Let's see how a developer actually uses this manual:

fn main() {
    // We use the Associated Function (Factory) to build the struct.
    // Notice the double colon `::` syntax!
    let mut my_gateway = Gateway::new(53);

    // We use the Method to operate on the struct instance.
    // Notice the dot `.` syntax!
    my_gateway.start(); 
}

How We Use This in Reality

In the Kinetic project, impl blocks are how we organize the thousands of lines of logic required to parse binary network packets.

🚀 Kinetic Example

When a raw UDP payload arrives, it's just a Vec<u8>. We immediately wrap it in a DnsPacket struct.

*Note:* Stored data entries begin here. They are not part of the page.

Lemma enc_one a : byte a →
  enc (shr a 2) ++ enc (band (shl a 4) 63) ++ eq_sign ++ eq_sign =
  [digit (a / 4); digit (a mod 4 * 16); 61; 61].
Proof.
  unfold byte. intros Ha. rewrite shr_small, shl_small by lia. change (2 ^ 2) with 4. change (2 ^ 4) with 16.
  rewrite band_63 by lia. replace (a * 16 mod 64) with (a mod 4 * 16) by
    (Z.to_euclidean_division_equations; lia).
  rewrite !enc_digit by (Z.to_euclidean_division_equations; lia). done.
Qed.
Lemma enc_two a b : byte a → byte b →
  enc (shr (shl a 8 + b) 10) ++ enc (band (shr (shl a 8 + b) 4) 63) ++
    enc (band (shl (shl a 8 + b) 2) 63) ++ eq_sign =
  [digit (a / 4); digit (a mod 4 * 16 + b / 16); digit (b mod 16 * 4); 61].
Proof.
  unfold byte. intros Ha Hb. rewrite (shl_small a), !shr_small, (shl_small _ 2) by lia.
  change (2 ^ 8) with 256. change (2 ^ 10) with 1024. change (2 ^ 4) with 16. change (2 ^ 2) with 4.
  rewrite !band_63 by (Z.to_euclidean_division_equations; lia).
  replace ((a * 256 + b) / 1024) with (a / 4) by (Z.to_euclidean_division_equations; lia).
  replace ((a * 256 + b) / 16 mod 64) with (a mod 4 * 16 + b / 16) by
    (Z.to_euclidean_division_equations; lia).
  replace ((a * 256 + b) * 4 mod 64) with (b mod 16 * 4) by (Z.to_euclidean_division_equations; lia).
  rewrite !enc_digit by (Z.to_euclidean_division_equations; lia). done.
Qed.

Lemma fromByteArray_ref bs : Forall byte bs → fromByteArray bs = enc_ref bs.
Proof.
  intros Hb. destruct (len_split bs) as (k & body & tail & -> & Hk & Hmod & Ht).
  apply Forall_app in Hb as [Hb Htail]. rewrite (enc_ref_app k) by done. unfold fromByteArray.
  rewrite Hmod, len_app. replace (len body + len tail - len tail) with (0 + len body) by lia.
  pose proof (encodeChunks_ref (length (body ++ tail)) k [] body tail Hk Hb) as He.
  change (len []) with 0 in He. cbn [app] in He. rewrite He by (rewrite length_app; lia). f_equal.
  destruct tail as [|a [|b [|]]]; cbn [length] in Ht; try lia; cbn [enc_ref].
  - done.
  - apply Forall_cons in Htail as [Ha _]. change (len [a]) with 1. cbn [Z.eqb Pos.eqb].
    replace (len body + 1 - 1) with (len body) by lia. rewrite byteAt_0. by apply enc_one.
  - rewrite !Forall_cons in Htail. destruct Htail as (Ha & Hb' & _). change (len [a; b]) with 2.
    cbn [Z.eqb Pos.eqb].
    replace (len body + 2 - 2) with (len body) by lia.
    replace (len body + 2 - 1) with (len body + 1) by lia. rewrite byteAt_0, byteAt_1.
    by apply enc_two.
Qed.
(* ===== verification/Query.v ===== *)
(** * Computations with a state and exceptions

    A method of an object that talks to the outside returns a value or raises,
    and changes a state: [query A].  [and_then] runs one after the other and
    stops at the first exception; [pure] changes nothing. *)
From stdpp Require Import base tactics list.
From S2P Require Import Prelude.

Section query.
Context {W : Type}.
Definition query (A : Type) : Type := W -> res A * W.
Definition and_then {A B} (m : query A) (f : A -> query B) : query B :=
  fun w => match m w with (Ok a, w') => f a w' | (Raise e, w') => (Raise e, w') end.
Definition pure {A} (m : res A) : query A := fun w => (m, w).
(** [try: m except Exception: handler] *)
Definition catch {A} (m : query A) (caught : exc -> bool) (handler : exc -> query A) : query A :=
  fun w => match m w with
           | (Raise e, w') => if caught e then handler e w' else (Raise e, w')
           | r => r
           end.

Lemma and_then_Ok {A B} (m : query A) (f : A -> query B) w b w' : and_then m f w = (Ok b, w') ->
  exists a w1, m w = (Ok a, w1) /\ f a w1 = (Ok b, w').
Proof. unfold and_then. destruct (m w) as [[a|e] w1]; [eauto|done]. Qed.
Lemma pure_Ok {A} (m : res A) (w : W) a w' : pure m w = (Ok a, w') -> m = Ok a /\ w' = w.
Proof. unfold pure. intros [= -> ->]. done. Qed.
Lemma catch_Ok {A} (m : query A) caught handler w a w' : catch m caught handler w = (Ok a, w') ->
  m w = (Ok a, w') \/ exists e w1, m w = (Raise e, w1) /\ caught e = true /\ handler e w1 = (Ok a, w').
Proof. unfold catch. destruct (m w) as [[b|e] w1]; [by left|]. destruct (caught e) eqn:E; [|done]. intros Hh. right. by exists e, w1. Qed.
End query.

(** Follow one bind. *)
Ltac next H a Ha :=
  let w := fresh "w" in apply and_then_Ok in H as (a & w & Ha & H).
Ltac next_pure H a Ha :=
  next H a Ha; apply pure_Ok in Ha as [Ha ->].

(** ** Queries that keep a relation between the states *)
Create HintDb keeps.
Section keeps.
Context {W : Type} (R : W -> W -> Prop) `{!PreOrder R}.

Definition keeps {A} (m : query (W:=W) A) : Prop := forall w, R w (m w).2.
Lemma keeps_pure {A} (r : res A) : keeps (pure r).
Proof. intros w. simpl. reflexivity. Qed.
Lemma keeps_and_then {A B} (m : query (W:=W) A) (f : A -> query (W:=W) B) : keeps m -> (forall a, keeps (f a)) -> keeps (and_then m f).
Proof.
  intros Hm Hf w. unfold and_then. specialize (Hm w). destruct (m w) as [[a|e] w']; [|done]. simpl in Hm. etrans; [exact Hm|apply Hf].
Qed.
End keeps.

(** ** Outcomes under an invariant of the state

    [satisfies m Q X]: from a state with the invariant, [m] ends in one, with
    a value in [Q] or an exception in [X]. *)
Section satisfies.
Context {W : Type} (Inv : W -> Prop).

Definition satisfies {A} (m : query (W:=W) A) (Q : A -> Prop) (X : exc -> Prop) : Prop :=
  forall w, Inv w -> Inv (m w).2 /\ match (m w).1 with Ok a => Q a | Raise e => X e end.

Lemma satisfies_pure {A} (r : res A) (Q : A -> Prop) (X : exc -> Prop) :
  match r with Ok a => Q a | Raise e => X e end -> satisfies (pure r) Q X.
Proof. by intros Hr w Hw. Qed.
Lemma satisfies_and_then {A B} (m : query (W:=W) A) (f : A -> query (W:=W) B) (P : A -> Prop) Q X :
  satisfies m P X -> (forall a, P a -> satisfies (f a) Q X) -> satisfies (and_then m f) Q X.
Proof.
  intros Hm Hf w Hw. unfold and_then. destruct (Hm w Hw) as [Hw' Hr]. destruct (m w) as [[a|e] w']; [|done].
  by apply (Hf a Hr).
Qed.
Lemma satisfies_catch {A} (m : query (W:=W) A) caught handler (Q : A -> Prop) (X Y : exc -> Prop) :
  satisfies m Q Y -> (forall e, Y e -> caught e = false -> X e) ->
  (forall e, Y e -> caught e = true -> satisfies (handler e) Q X) -> satisfies (catch m caught handler) Q X.
Proof.
  intros Hm Hx Hh w Hw. unfold catch. destruct (Hm w Hw) as [Hw' Hr]. destruct (m w) as [[a|e] w']; [done|].
  destruct (caught e) eqn:E; [by apply Hh|]. split; [done|]. by apply Hx.
Qed.
Lemma satisfies_impl {A} (m : query (W:=W) A) (P Q : A -> Prop) (X Y : exc -> Prop) :
  satisfies m P X -> (forall a, P a -> Q a) -> (forall e, X e -> Y e) -> satisfies m Q Y.
Proof. intros Hm Hq Hx w Hw. destruct (Hm w Hw) as [Hw' Hr]. split; [done|]. destruct (m w) as [[a|e] w']; cbn in *; auto. Qed.
(** What a run leaves, read off a [satisfies]. *)
Lemma satisfies_run {A} (m : query (W:=W) A) Q X w r w' : satisfies m Q X -> Inv w -> m w = (r, w') ->
  Inv w' /\ match r with Ok a => Q a | Raise e => X e end.
Proof. intros Hm Hw E. specialize (Hm w Hw). by rewrite E in Hm. Qed.
End satisfies.

(** [for x in l: try: return body(x) except Exception: continue], then [rest] *)
Section try_each.
Context {W A B : Type} (caught : exc -> bool) (body : A -> query (W:=W) B).
Fixpoint try_each (l : list A) (rest : query (W:=W) B) : query (W:=W) B :=
  match l with
  | [] => rest
  | x :: l => catch (body x) caught (fun _ => try_each l rest)
  end.
Lemma satisfies_try_each (Inv : W -> Prop) l rest (Q : B -> Prop) (X Y : exc -> Prop) :
  (forall x, x ∈ l -> satisfies Inv (body x) Q Y) -> (forall e, Y e -> caught e = false -> X e) ->
  satisfies Inv rest Q X -> satisfies Inv (try_each l rest) Q X.
Proof.
  intros Hb Hy Hr. induction l as [|x l IH]; [done|]. eapply satisfies_catch; [apply Hb; left|done|].
  intros _ _ _. apply IH. intros y Hl. apply Hb. by right.
Qed.
End try_each.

We don't want the Gateway's main loop cluttered with byte-shifting logic. So, we hide all of that complexity inside an impl block attached directly to the DnsPacket.

struct DnsPacket {
    raw_bytes: Vec<u8>
}

impl DnsPacket {
    // A method to extract just the Query ID
    fn get_transaction_id(&self) -> u16 {
        // Complex byte shifting hidden here!
        (self.raw_bytes[0] as u16) << 8 | (self.raw_bytes[1] as u16)
    }
}

// In our main loop, the code is beautifully clean:
let id = packet.get_transaction_id();
println!("Processing DNS Query: {}", id);

Test Your Intuition

🏆 Challenge

Become the Compiler. Look at the following impl block. Is validate() an Associated Function, or a Method?

struct Token {
    key: String
}

impl Token {
    fn validate(token_string: String) -> bool {
        token_string.len() > 10
    }
}

(Hint: Look at the arguments! Does validate take &self as its first argument? No! Therefore, it is an Associated Function. You would call it using Token::validate("my_string"), NOT my_token.validate()!)

📌 Remember Forever

An impl block bolts behavior (an instruction manual) directly onto a data type. Methods take &self and operate on instances using the . operator. Associated functions do not take &self and are used as constructors via the :: operator.